Identidad de los protagonistas según la tradición

El Pseudo Abdías aborda su narración sobre los tres hermanos Santiago, Simón y Judas, cuyos nombres coinciden con los de los hermanos de Jesús, mencionados en los Sinópticos (Mc 6,1-6 y paral.) y con los tres apóstoles de las listas en su tercer cuarteto (Mc 3,16-19 y paral.). Según el autor del relato, los tres hermanos de referencia son hermanos entre sí y del Señor; además, los tres son miembros del colegio apostólico. Merece la pena, sin embargo, notar que en las listas de Lucas y de los Hechos, Santiago aparece como hijo de Alfeo.

Conviene recordar que Alfeo es el término aramaico Jalfay, cuya transcripción griega es Klōpâs (Cleofás). Una de las Marías, testigos de la crucifixión, era según Marcos la madre de Santiago el menor (mikroû); según Mateo, era la madre de Santiago (de Alfeo); según Juan, era María la de Cleofás. De acuerdo con estos textos, es obvio concluir que Santiago el de Alfeo y Santiago el Menor o Cleofás son la misma persona.

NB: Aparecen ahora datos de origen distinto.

(** [datetime.now().strftime(...)]: reads the clock, never raises. *)
Definition datetime_now : M string :=
  fun w => (record_call DatetimeNow w, Ret (clock w (List.length (trace w)))).

(** ** services/llm/cupra_retrieval.py *)

Record Chunk : Type := mkChunk {
  chunk_id : Z;
  titulo : string;
  cont : string;
  similitud : Q;
  subchunk : Z;
  num : Z;
  created_at : option Z
}.

(** The mapping of [verificar_salud_bd]; key ['error'] is absent on the
    success path. *)
Record Salud : Type := mkSalud {
  pgvector_instalado : bool;
  tabla_existe : bool;
  indice_vectorial : bool;
  conexion_ok : bool;
  error : option string
}.

(** A Python [dict] with string keys, in insertion order. *)
Definition dict (V : Type) : Type := list (string * V).

Fixpoint dict_get {V : Type} (d : dict V) (key : string) : option V :=
  match d with
  | [] => None
  | (k, v) :: d' => if String.eqb k key then Some v else dict_get d' key
  end.

Fixpoint dict_set {V : Type} (d : dict V) (key : string) (v : V) : dict V :=
  match d with
  | [] => [(key, v)]
  | (k, v') :: d' =>
      if String.eqb k key then (k, v) :: d' else (k, v') :: dict_set d' key v
  end.

(** [d.get(key, default)] *)
Definition dict_get_default {V : Type} (d : dict V) (key : string) (default : V)
  : V :=
  match dict_get d key with Some v => v | None => default end.

(** [float(x)] on the [similitud] column. *)
Definition float_of_column (x : option Q) : outcome Q :=
  match x with
  | Some q => Ret q
  | None =>
      Raise (PyExn "TypeError"
        "float() argument must be a string or a real number, not 'NoneType'")
  end.

Definition chunk_of_row (row : Row) : outcome Chunk :=
  match float_of_column (row_similitud row) with
  | Raise e => Raise e
  | Ret s =>
      Ret (mkChunk (row_id row)
                   (str_or (row_titulo row) "Sin título")
                   (str_or (row_cont row) "")
                   s
                   (int_or (row_subchunk row) 0)
                   (int_or (row_num row) 0)
                   (row_created_at row))
  end.

(** The loop [for row in resultados: chunks_similares.append(chunk)]. *)
Fixpoint chunks_of_rows (resultados : list Row) (chunks_similares : list Chunk)
  : outcome (list Chunk) :=
  match resultados with
  | [] => Ret chunks_similares
  | row :: rest =>
      match chunk_of_row row with
      | Raise e => Raise e
      | Ret chunk => chunks_of_rows rest (chunks_similares ++ [chunk])
      end
  end.

Definition lift {A : Type} (o : outcome A) : M A := fun w => (w, o).

Section CupraRetrieval.

Variable host : Host.

Definition generar_embedding_query (query : string) (logger : option Logger)
  : M (list Q) :=
  if is_empty query || is_empty (strip query) then ret []
  else
    try_except
      (embeddings_create (EMBEDDING_MODEL host) (strip query))
      (fun e =>
         log logger WARNING
             ("❌ Error generando embedding para la query: " ++ str_exn e) ;;;
         ret []).

Definition embedding_str (query_embedding : list Q) : string :=
  "[" ++ join "," (map (float_repr host) query_embedding) ++ "]".

Definition buscar_chunks_similares (query : string) (top_k : Z)
           (logger : option Logger) : M (list Chunk) :=
  try_except
    (log logger DEBUG "Convirtiendo pregunta a embedding" ;;;
     query_embedding <- generar_embedding_query query None ;;
     match query_embedding with
     | [] =>
         log logger WARNING
             "❌ No se pudo generar embedding para la consulta" ;;;
         ret []
     | _ :: _ =>
         let lit := embedding_str query_embedding in
         _get_connection ;;;
         conn_cursor ;;;
         rows <- cur_execute Sql.nearest_text [lit; lit; str_int top_k]
                             (Sql.nearest host lit lit top_k) ;;
         resultados <- cur_fetchall rows ;;
         chunks_similares <- lift (chunks_of_rows resultados []) ;;
         cur_close ;;;
         conn_close ;;;
         ret chunks_similares
     end)
    (fun e =>
       log logger ERROR ("❌ Error en búsqueda vectorial: " ++ str_exn e) ;;;
       ret []).

(** [result[list(result.keys())[0]]] on what [fetchone] returned. *)
Definition first_column (result : option statval) : M statval :=
  match result with
  | Some v => ret v
  | None => raise (attribute_error_none "keys")
  end.

Definition queries : list (string * (string * (DbState -> outcome (list statval)))) :=
  [ ("total_chunks", (Sql.count_text, Sql.count));
    ("titulos_unicos", (Sql.distinct_titles_text, Sql.distinct_titles));
    ("promedio_caracteres", (Sql.avg_chars_text, Sql.avg_chars));
    ("ultimo_ingreso", (Sql.last_insert_text, Sql.last_insert)) ].

(** The loop [for key, query in queries.items(): ...]. *)
Fixpoint collect_stats
         (qs : list (string * (string * (DbState -> outcome (list statval)))))
         (stats : dict statval) : M (dict statval) :=
  match qs with
  | [] => ret stats
  | (key, (text, rows)) :: qs' =>
      held <- cur_execute text [] rows ;;
      result <- cur_fetchone held ;;
      v <- first_column result ;;
      collect_stats qs' (dict_set stats key v)
  end.

Definition obtener_estadisticas_bd (logger : option Logger)
  : M (dict statval) :=
  try_except
    (_get_connection ;;;
     conn_cursor ;;;
     stats <- collect_stats queries [] ;;
     cur_close ;;;
     conn_close ;;;
     ret stats)
    (fun e =>
       log logger WARNING ("Error obteniendo estadísticas: " ++ str_exn e) ;;;
       ret []).

(** [cur.fetchone()[0]] *)
Definition first_of {A : Type} (row : option A) : M A :=
  match row with
  | Some v => ret v
  | None =>
      raise (PyExn "TypeError" "'NoneType' object is not subscriptable")
  end.

Definition is_not_none {A : Type} (x : option A) : bool :=
  match x with Some _ => true | None => false end.

Definition verificar_salud_bd : M Salud :=
  try_except
    (_get_connection ;;;
     conn_cursor ;;;
     held1 <- cur_execute Sql.extension_text [] Sql.extension ;;
     row1 <- cur_fetchone held1 ;;
     let pgvector_exists := is_not_none row1 in
     held2 <- cur_execute Sql.table_exists_text [] Sql.table_exists ;;
     row2 <- cur_fetchone held2 ;;
     table_exists <- first_of row2 ;;
     held3 <- cur_execute Sql.vector_index_text [] Sql.vector_index ;;
     row3 <- cur_fetchone held3 ;;
     let vector_index_exists := is_not_none row3 in
     cur_close ;;;
     conn_close ;;;
     ret (mkSalud pgvector_exists table_exists vector_index_exists true None))
    (fun e =>
       print ("❌ Error verificando salud de BD: " ++ str_exn e) ;;;
       ret (mkSalud false false false false (Some (str_exn e)))).

Definition busqueda_cupra_chunks (query : string) (top_k : Z)
           (logger : option Logger) : M (list Chunk) :=
  try_except
    (resultados <- buscar_chunks_similares query top_k logger ;;
     match resultados with
     | _ :: _ =>
         log logger INFO
             (" Búsqueda exitosa: "
                ++ str_int (Z.of_nat (List.length resultados))
                ++ " resultados") ;;;
         ret resultados
     | [] =>
         log logger WARNING "⚠️ No se encontraron resultados" ;;;
         ret resultados
     end)
    (fun e =>
       print ("❌ Error en búsqueda de chunks: " ++ str_exn e) ;;;
       ret []).

End CupraRetrieval.

(** ** services/llm/cupra_retrieval.py: the connection test and the search
    by title *)

(** A row of the search by title, as a [RealDictRow]. *)
Record RowTitulo : Type := mkRowTitulo {
  rt_id : Z;
  rt_titulo : option string;
  rt_cont : option string;
  rt_num : option Z;
  rt_subchunk : option Z;
  rt_created_at : option Z
}.

(** A chunk of the search by title: it has no ['similitud']. *)
Record ChunkTitulo : Type := mkChunkTitulo {
  ct_chunk_id : Z;
  ct_titulo : string;
  ct_cont : string;
  ct_num : Z;
  ct_subchunk : Z;
  ct_created_at : option Z
}.

Module SqlTitulo.

(** The search by title:
[[
   SELECT id, title as titulo, contenido as cont, char_count as num,
          subchunk, created_at
   FROM cupra_chunks
   WHERE title ILIKE %s
   ORDER BY char_count DESC
   LIMIT %s;
]]
    A NULL title matches nothing; descending order puts NULLs first;
    rows of equal [char_count] stay in scan order. *)
Definition by_title_text : string :=
  "SELECT id, title as titulo, contenido as cont, char_count as num, subchunk, created_at FROM cupra_chunks WHERE title ILIKE %s ORDER BY char_count DESC LIMIT %s;".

El recuerdo conjunto de estos tres apóstoles en este pasaje tiene su base tanto en los textos bíblicos como en los apócrifos. Santiago el de Alfeo, Simón el Cananeo y Judas Tadeo aparecen juntos en todas las listas de los apóstoles, concretamente en el tercero de los cuartetos. Santiago va designado como hijo de Alfeo, Simón lleva como calificativo necesario para su identificación el de “Cananeo” en las listas de Mateo y de Marcos, Judas Tadeo aparece con su sobrenombre en las listas de Mateo y de Marcos, mientras que en las de Lucas y de los Hechos figura con su nombre propio de Judas. En las listas de Lucas y de los Hechos, Simón va determinado como Zelotes, “Celador”. Es probable que en estos pasajes se trate del mismo personaje. En consecuencia, es obvio suponer que entre ambos calificativos, “Cananeo” y “Zelotes”, exista alguna clase de coincidencia, ya sea de identidad, ya de significado.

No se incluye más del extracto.